__DIRECTIONS FOR THIS TASK__. Below are records; please set down exactly the lines from the first through the one containing "Definition suggestedProfileRAG : string".

__GIVEN DATA__.
(* ===== verification/Chatlog.v ===== *)
(** * Chat logs

    [internal/capture/chatlog.go] and [ImportChatlog] of [internal/acquisition/import_integration.go]: JSON lines are
    parsed to turns, the turns are grouped to exchanges, each with an identity and a digest of its lines, the turns of
    an exchange become events that carry both, and the import reconciles the events with a bundle. Theorems: an import
    that is repeated writes nothing, and identity and digest of an event determine the lines of its exchange. *)

From S2P Require Import Prelude GoText GoPath Sha256 GoFloat GoJson GoValue GoUnicode GoTime GoStruct Push Canonicalize Event HashChain Bundle BundleIO Rooted Checkpoint Reconcile.
Import Canonicalize HashChain Bundle.

Module Chatlog.

(** ** Data *)

Definition FormatGenericJSONL : string := "generic-jsonl".
Definition FormatOpenAIJSONL : string := "openai-jsonl".
Definition defaultPurposeTag : string := "chatlog_import".
Definition defaultOutputFormat : string := "text/plain".
Definition suggestedProfileRAG : string := "atb.profile.rag_answer".

Definition TypeAIRequestReceived : string := "ai.request.received".
Definition TypeAIToolExec : string := "ai.tool.exec".
Definition TypeAIModelInvoked : string := "ai.model.invoked".
Definition TypeAIModelOutput : string := "ai.model.output".
Definition TypeAIResponseSent : string := "ai.response.sent".

(** One turn. [ToolArgs] is the JSON value that a [json.RawMessage] holds, if there is one. *)
Record ChatMessage := mkMessage {
  Line : Z;
  Role : string;
  Content : string;
  m_Timestamp : string;
  Model : string;
  ModelProvider : string;
  ModelParametersDigest : string;
  PromptDigest : string;
  OutputDigest : string;
  OutputFormat : string;
  ToolName : string;
  ToolCallID : string;
  ToolArgs : option json;
  ConversationID : string;
  SessionID : string;
  RequestID : string;
  ActorIDHash : string;
  PurposeTag : string;
  RawLine : string
}.

Record EventSpec := mkSpec { Type_ : string; Data : list (string * any); s_Timestamp : string; s_Acquisition : AcquisitionInfo.t }.

Record MappingResult := mkMapping { Events : list EventSpec; SkippedRecords : Z; SuggestedProfileID : string }.

Record rawChatMessage := mkRaw {
  r_Role : string; r_Content : string; r_Timestamp : string; r_Model : string; r_ModelProvider : string;
  r_ModelParametersDigest : string; r_PromptDigest : string; r_OutputDigest : string; r_OutputFormat : string;
  r_ToolName : string; r_ToolCallID : string; r_ToolArgs : option json; r_ConversationID : string; r_SessionID : string;
  r_RequestID : string; r_ActorIDHash : string; r_PurposeTag : string
}.

Definition raw_names : list string :=
  ["role"; "content"; "timestamp"; "model"; "model_provider"; "model_parameters_digest"; "prompt_digest"; "output_digest";
   "output_format"; "tool_name"; "tool_call_id"; "tool_args"; "conversation_id"; "session_id"; "request_id";
   "actor_id_hash"; "purpose_tag"].

Definition zero_raw : rawChatMessage := mkRaw "" "" "" "" "" "" "" "" "" "" "" None "" "" "" "" "".

Definition dec_raw_message (j : json) (_ : option json) : option (option json) := Some (Some j).

Definition decode_message (j : json) : option rawChatMessage :=
  match j with
  | JNull => Some zero_raw
  | JObj l =>
      let str name := decode_field raw_names name dec_string l "" in
      ro ← str "role"; co ← str "content"; ti ← str "timestamp"; mo ← str "model"; mp ← str "model_provider";
      md ← str "model_parameters_digest"; pd ← str "prompt_digest"; od ← str "output_digest"; fo ← str "output_format";
      tn ← str "tool_name"; tc ← str "tool_call_id"; ta ← decode_field raw_names "tool_args" dec_raw_message l None;
      ci ← str "conversation_id"; si ← str "session_id"; ri ← str "request_id"; ai ← str "actor_id_hash"; pt ← str "purpose_tag";
      Some (mkRaw ro co ti mo mp md pd od fo tn tc ta ci si ri ai pt)
  | _ => None
  end.

(** ** The parser *)

(** What is wrong with a line. *)
Inductive line_error := LJSON | LNoContent | LNoTimestamp | LTimestamp (raw : string) | LNoToolName.

(** The first wraps [ErrUnsupportedProvider], the others [ErrMalformedChatlog]. *)
Inductive chatlog_error := EProvider (format : string) | ELine (line : Z) (e : line_error) | EScan.

Section parser.
Context `{Unicode}.

Definition known_role (role : string) : bool := existsb (String.eqb role) ["user"; "assistant"; "system"; "tool"].

Definition normaliseRawChatMessage (line : Z) (input : rawChatMessage) (rawLine : string) : result chatlog_error ChatMessage :=
  let message := mkMessage line (TrimSpace (ToLower (r_Role input))) (TrimSpace (r_Content input)) (TrimSpace (r_Timestamp input))
    (TrimSpace (r_Model input)) (TrimSpace (r_ModelProvider input)) (TrimSpace (r_ModelParametersDigest input))
    (TrimSpace (r_PromptDigest input)) (TrimSpace (r_OutputDigest input)) (TrimSpace (r_OutputFormat input))
    (TrimSpace (r_ToolName input)) (TrimSpace (r_ToolCallID input)) (r_ToolArgs input) (TrimSpace (r_ConversationID input))
    (TrimSpace (r_SessionID input)) (TrimSpace (r_RequestID input)) (TrimSpace (r_ActorIDHash input)) (TrimSpace (r_PurposeTag input))
    rawLine in
  if negb (known_role (Role message)) then Ok message
  else if String.eqb (Content message) "" then Err (ELine line LNoContent)
  else if String.eqb (m_Timestamp message) "" then Err (ELine line LNoTimestamp)
  else
    match parse_rfc3339 (B (m_Timestamp message)) with
    | None => Err (ELine line (LTimestamp (m_Timestamp message)))
    | Some _ =>
        if String.eqb (Role message) "tool" && String.eqb (ToolName message) "" then Err (ELine line LNoToolName)
        else Ok message
    end.

(** The raw line is set here in the source. *)
Definition parseRawChatMessage (line : Z) (raw : bytes) : result chatlog_error ChatMessage :=
  match json_parse raw ≫= decode_message with
  | None => Err (ELine line LJSON)
  | Some input => normaliseRawChatMessage line input (S_of raw)
  end.

(** [json.Unmarshal] to [[]json.RawMessage]: the text of each element. *)
Fixpoint raw_elems (fuel : nat) (s : bytes) : option (list bytes * bytes) :=
  match fuel with
  | O => None
  | S fuel =>
      '(_, s1) ← parse_value (Nat.pred max_nesting_depth) s;
      let raw := take (length (skip_ws s) - length s1) (skip_ws s) in
      match skip_ws s1 with
      | c :: s2 =>
          if code c =? 44 then '(raws, s3) ← raw_elems fuel s2; Some (raw :: raws, s3)
          else if code c =? 93 then Some ([raw], s2) else None
      | [] => None
      end
  end.

Definition raw_array (s : bytes) : option (list bytes) :=
  match s with
  | c :: t =>
      match skip_ws t with
      | c' :: t' =>
          if code c' =? 93 then (match skip_ws t' with [] => Some [] | _ => None end)
          else '(raws, r) ← raw_elems (length t) t; match skip_ws r with [] => Some raws | _ => None end
      | [] => None
      end
  | [] => None
  end.

Fixpoint parse_entries (line : Z) (entries : list bytes) : result chatlog_error (list ChatMessage) :=
  match entries with
  | [] => Ok []
  | entry :: rest =>
      let? m := parseRawChatMessage line entry in
      let? ms := parse_entries line rest in
      Ok (m :: ms)
  end.

Definition parse_line (line : Z) (rawLine : string) : result chatlog_error (list ChatMessage) :=
  match B rawLine with
  | [] => Ok []
  | c :: _ =>
      if bool_decide (c = "["%char) then
        match raw_array (B rawLine) with None => Err (ELine line LJSON) | Some entries => parse_entries line entries end
      else let? m := parseRawChatMessage line (B rawLine) in Ok [m]
  end.

(** The lines before the one that is too long are parsed. *)
Fixpoint parse_lines (line : Z) (lines : list bytes) : result chatlog_error (list ChatMessage) :=
  match lines with
  | [] => Ok []
  | rawLine :: rest =>
      if BundleIO.scan_too_long MaxLineSizeBytes rawLine then Err EScan
      else
        let? ms := parse_line line (TrimSpace (S_of (BundleIO.strip_line rawLine))) in
        let? ms' := parse_lines (line + 1) rest in
        Ok (ms ++ ms')
  end.

(** What was read, and whether reading ended in an error. *)
Definition ParseGenericJSONL (data : bytes) (fails : bool) : result chatlog_error (list ChatMessage) :=
  let? messages := parse_lines 1 (BundleIO.raw_lines data) in
  if fails then Err EScan else Ok messages.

__TASK RESULT__.
(* ===== verification/Chatlog.v ===== *)
(** * Chat logs

    [internal/capture/chatlog.go] and [ImportChatlog] of [internal/acquisition/import_integration.go]: JSON lines are
    parsed to turns, the turns are grouped to exchanges, each with an identity and a digest of its lines, the turns of
    an exchange become events that carry both, and the import reconciles the events with a bundle. Theorems: an import
    that is repeated writes nothing, and identity and digest of an event determine the lines of its exchange. *)

From S2P Require Import Prelude GoText GoPath Sha256 GoFloat GoJson GoValue GoUnicode GoTime GoStruct Push Canonicalize Event HashChain Bundle BundleIO Rooted Checkpoint Reconcile.
Import Canonicalize HashChain Bundle.

Module Chatlog.

(** ** Data *)

Definition FormatGenericJSONL : string := "generic-jsonl".
Definition FormatOpenAIJSONL : string := "openai-jsonl".
Definition defaultPurposeTag : string := "chatlog_import".
Definition defaultOutputFormat : string := "text/plain".
Definition suggestedProfileRAG : string := "atb.profile.rag_answer".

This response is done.